Excerpts from a dataset
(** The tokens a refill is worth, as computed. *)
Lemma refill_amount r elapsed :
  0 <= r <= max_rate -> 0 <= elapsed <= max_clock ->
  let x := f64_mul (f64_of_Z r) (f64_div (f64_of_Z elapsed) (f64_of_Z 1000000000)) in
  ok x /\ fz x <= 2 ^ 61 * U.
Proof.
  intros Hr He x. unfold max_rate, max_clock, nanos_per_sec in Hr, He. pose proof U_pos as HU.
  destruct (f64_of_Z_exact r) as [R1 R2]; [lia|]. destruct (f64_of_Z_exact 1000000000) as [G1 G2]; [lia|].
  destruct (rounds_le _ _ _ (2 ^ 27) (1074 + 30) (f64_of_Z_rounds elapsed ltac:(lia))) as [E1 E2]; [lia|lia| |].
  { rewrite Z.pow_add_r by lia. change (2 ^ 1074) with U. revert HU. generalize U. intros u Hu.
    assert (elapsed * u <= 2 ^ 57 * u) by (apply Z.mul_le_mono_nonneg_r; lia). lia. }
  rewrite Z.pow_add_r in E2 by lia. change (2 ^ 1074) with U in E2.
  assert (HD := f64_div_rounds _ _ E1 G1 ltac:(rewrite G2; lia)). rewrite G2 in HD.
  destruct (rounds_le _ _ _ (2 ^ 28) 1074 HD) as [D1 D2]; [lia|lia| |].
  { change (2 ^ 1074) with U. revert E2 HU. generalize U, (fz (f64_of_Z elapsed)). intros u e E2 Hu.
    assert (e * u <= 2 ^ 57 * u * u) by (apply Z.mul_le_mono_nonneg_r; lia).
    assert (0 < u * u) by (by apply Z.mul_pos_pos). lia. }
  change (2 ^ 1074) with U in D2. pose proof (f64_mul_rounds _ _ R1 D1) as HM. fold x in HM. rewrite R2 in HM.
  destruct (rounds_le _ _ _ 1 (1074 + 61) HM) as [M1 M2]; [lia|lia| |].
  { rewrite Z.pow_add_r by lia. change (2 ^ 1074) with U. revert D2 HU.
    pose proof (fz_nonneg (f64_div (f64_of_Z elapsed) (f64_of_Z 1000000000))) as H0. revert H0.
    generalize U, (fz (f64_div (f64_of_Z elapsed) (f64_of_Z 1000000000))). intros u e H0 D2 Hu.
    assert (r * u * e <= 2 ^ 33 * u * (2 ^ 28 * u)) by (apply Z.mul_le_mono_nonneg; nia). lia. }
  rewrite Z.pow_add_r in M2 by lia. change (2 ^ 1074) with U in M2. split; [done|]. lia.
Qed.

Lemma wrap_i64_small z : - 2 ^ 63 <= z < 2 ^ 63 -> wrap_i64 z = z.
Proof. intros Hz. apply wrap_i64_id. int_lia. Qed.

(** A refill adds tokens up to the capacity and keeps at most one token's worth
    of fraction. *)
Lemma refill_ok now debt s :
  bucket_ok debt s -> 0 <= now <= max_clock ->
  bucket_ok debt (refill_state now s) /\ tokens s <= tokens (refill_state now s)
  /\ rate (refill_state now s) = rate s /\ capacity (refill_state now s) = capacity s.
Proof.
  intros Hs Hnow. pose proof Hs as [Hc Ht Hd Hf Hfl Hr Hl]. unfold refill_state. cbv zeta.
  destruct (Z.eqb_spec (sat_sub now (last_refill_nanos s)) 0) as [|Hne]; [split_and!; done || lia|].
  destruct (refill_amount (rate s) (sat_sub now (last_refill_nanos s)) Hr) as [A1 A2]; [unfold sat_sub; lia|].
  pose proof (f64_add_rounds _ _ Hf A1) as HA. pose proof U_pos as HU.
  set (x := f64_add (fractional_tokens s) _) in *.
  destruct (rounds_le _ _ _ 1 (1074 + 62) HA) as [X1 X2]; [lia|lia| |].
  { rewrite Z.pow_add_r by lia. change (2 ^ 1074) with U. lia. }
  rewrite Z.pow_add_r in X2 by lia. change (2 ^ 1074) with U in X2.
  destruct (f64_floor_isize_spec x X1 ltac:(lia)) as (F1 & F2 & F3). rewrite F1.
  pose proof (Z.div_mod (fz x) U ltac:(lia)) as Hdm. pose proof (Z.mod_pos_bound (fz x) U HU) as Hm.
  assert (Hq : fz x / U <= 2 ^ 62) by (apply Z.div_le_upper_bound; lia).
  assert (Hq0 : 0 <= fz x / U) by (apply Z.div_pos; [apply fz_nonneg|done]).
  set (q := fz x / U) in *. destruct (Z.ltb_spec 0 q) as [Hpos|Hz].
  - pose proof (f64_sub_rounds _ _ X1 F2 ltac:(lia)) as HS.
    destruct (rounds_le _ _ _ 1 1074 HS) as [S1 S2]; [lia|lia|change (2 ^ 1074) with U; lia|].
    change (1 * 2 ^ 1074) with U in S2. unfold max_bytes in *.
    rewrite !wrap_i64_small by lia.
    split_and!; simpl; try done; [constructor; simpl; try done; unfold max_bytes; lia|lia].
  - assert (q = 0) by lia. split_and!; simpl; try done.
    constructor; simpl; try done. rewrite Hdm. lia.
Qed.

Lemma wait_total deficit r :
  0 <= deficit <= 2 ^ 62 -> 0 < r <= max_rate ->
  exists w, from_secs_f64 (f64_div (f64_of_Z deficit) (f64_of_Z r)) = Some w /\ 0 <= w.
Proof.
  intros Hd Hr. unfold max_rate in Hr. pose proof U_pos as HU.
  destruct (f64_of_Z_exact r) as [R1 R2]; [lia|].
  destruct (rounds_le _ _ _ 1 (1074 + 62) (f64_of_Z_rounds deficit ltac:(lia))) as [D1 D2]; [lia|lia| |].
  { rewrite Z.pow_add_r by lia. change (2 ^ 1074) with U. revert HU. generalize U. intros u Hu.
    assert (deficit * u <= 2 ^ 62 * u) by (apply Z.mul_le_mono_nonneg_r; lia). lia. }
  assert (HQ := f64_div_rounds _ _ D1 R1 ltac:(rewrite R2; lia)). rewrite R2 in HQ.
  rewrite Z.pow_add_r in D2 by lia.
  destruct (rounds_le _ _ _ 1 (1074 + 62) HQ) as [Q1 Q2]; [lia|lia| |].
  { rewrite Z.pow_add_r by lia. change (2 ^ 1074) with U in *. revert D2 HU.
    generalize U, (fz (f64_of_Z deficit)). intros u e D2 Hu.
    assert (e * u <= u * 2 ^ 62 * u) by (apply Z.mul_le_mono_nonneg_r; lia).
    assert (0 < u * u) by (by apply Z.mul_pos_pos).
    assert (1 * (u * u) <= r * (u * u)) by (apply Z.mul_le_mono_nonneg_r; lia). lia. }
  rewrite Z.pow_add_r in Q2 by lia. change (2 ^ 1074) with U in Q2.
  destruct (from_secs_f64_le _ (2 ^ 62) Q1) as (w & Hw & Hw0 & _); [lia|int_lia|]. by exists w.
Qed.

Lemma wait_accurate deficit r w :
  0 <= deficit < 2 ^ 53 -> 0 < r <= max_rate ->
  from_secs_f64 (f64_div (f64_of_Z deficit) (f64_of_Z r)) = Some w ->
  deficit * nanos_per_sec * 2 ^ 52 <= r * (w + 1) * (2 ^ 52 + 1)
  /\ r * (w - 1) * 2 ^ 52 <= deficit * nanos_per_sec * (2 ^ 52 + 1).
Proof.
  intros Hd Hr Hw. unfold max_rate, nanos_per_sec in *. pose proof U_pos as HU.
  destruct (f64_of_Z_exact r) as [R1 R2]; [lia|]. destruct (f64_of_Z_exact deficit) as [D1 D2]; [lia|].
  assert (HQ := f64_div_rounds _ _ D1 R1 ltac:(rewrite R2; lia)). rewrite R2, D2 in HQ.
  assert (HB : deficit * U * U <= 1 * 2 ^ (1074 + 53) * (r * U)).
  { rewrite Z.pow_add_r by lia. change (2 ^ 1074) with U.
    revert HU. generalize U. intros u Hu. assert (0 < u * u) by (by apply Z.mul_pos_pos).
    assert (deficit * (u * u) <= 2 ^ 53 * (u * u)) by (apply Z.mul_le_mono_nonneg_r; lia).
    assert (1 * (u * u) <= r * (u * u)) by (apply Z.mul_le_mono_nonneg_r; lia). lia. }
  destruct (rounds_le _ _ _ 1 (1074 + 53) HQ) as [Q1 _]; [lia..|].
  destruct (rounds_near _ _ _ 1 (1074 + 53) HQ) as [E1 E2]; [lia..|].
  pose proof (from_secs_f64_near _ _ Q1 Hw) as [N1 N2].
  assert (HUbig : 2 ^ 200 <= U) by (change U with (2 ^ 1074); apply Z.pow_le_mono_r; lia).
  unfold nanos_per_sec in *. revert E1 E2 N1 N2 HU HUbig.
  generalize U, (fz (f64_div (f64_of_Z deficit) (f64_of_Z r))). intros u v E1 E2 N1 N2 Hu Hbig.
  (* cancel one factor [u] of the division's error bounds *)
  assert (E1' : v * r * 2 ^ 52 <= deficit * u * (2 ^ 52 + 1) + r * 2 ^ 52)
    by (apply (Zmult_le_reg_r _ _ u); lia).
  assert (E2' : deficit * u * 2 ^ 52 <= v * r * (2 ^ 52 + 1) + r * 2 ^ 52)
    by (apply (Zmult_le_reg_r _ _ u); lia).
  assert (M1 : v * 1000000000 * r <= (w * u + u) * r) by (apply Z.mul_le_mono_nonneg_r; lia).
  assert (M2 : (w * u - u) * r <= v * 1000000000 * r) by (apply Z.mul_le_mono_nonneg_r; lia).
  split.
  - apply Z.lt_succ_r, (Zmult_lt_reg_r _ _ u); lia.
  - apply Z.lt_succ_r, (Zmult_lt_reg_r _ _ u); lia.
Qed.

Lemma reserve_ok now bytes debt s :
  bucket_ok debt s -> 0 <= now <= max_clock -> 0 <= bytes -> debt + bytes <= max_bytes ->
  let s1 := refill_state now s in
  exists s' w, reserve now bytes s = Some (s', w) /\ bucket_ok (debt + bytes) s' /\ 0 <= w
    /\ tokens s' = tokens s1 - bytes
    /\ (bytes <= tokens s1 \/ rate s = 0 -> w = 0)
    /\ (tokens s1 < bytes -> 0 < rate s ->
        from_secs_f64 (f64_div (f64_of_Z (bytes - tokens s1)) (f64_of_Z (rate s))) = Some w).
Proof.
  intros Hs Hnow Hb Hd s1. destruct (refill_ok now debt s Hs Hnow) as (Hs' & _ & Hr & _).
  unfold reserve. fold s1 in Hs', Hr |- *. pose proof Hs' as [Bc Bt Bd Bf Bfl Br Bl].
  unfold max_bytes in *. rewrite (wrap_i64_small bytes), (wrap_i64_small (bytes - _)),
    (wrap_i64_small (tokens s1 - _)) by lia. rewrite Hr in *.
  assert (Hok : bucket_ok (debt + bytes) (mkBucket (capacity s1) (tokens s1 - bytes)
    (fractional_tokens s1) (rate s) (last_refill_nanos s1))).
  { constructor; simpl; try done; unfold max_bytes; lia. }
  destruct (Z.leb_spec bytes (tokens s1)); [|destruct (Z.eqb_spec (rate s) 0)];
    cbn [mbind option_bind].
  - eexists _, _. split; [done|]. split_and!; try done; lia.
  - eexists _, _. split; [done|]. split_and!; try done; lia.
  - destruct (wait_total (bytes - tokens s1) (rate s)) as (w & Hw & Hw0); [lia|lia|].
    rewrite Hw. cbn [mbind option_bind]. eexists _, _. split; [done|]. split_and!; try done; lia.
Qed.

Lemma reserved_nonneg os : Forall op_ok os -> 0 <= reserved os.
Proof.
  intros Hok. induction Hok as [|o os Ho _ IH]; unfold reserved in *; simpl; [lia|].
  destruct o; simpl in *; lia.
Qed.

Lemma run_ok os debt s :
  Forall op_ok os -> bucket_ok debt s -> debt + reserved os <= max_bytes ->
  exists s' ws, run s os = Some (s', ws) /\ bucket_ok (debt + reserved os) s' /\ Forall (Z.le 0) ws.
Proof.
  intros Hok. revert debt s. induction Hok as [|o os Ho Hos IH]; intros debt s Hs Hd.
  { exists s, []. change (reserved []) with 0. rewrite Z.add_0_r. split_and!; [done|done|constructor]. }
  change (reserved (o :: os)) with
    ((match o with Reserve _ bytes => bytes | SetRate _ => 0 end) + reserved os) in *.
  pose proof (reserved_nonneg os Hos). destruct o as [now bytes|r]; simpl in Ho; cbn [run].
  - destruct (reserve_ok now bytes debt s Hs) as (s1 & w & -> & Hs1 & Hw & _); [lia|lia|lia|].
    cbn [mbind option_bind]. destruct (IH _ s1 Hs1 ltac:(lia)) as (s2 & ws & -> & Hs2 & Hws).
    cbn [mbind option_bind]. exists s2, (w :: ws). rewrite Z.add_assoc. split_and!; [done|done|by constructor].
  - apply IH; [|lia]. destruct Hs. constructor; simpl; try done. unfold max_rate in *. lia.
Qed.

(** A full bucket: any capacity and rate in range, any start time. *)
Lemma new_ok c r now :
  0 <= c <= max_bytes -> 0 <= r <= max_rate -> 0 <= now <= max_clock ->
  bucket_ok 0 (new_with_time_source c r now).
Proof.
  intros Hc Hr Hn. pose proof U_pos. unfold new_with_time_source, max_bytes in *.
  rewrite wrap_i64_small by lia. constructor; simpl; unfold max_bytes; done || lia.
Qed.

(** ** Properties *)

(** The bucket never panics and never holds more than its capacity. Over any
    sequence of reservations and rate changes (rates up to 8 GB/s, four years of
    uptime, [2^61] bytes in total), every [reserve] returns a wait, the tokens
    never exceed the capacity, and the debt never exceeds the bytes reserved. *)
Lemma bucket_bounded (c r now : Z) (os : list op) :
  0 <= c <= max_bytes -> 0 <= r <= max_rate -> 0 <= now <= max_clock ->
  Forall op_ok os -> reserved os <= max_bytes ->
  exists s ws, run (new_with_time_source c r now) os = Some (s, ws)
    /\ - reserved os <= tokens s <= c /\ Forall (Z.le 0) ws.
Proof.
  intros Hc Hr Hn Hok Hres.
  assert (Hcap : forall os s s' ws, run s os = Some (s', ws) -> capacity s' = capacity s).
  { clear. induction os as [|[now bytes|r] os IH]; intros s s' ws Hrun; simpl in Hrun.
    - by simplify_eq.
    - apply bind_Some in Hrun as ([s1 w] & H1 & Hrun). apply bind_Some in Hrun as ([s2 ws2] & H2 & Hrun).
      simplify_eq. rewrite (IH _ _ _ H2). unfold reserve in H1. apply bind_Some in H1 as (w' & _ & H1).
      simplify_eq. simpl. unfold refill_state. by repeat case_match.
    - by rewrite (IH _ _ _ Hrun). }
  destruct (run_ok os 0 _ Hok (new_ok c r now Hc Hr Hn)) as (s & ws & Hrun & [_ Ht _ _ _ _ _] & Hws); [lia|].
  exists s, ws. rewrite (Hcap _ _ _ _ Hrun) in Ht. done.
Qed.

Task item » How many lines in the records above contain the word "Hnow"? Reply with the number alone.

Answer box » 2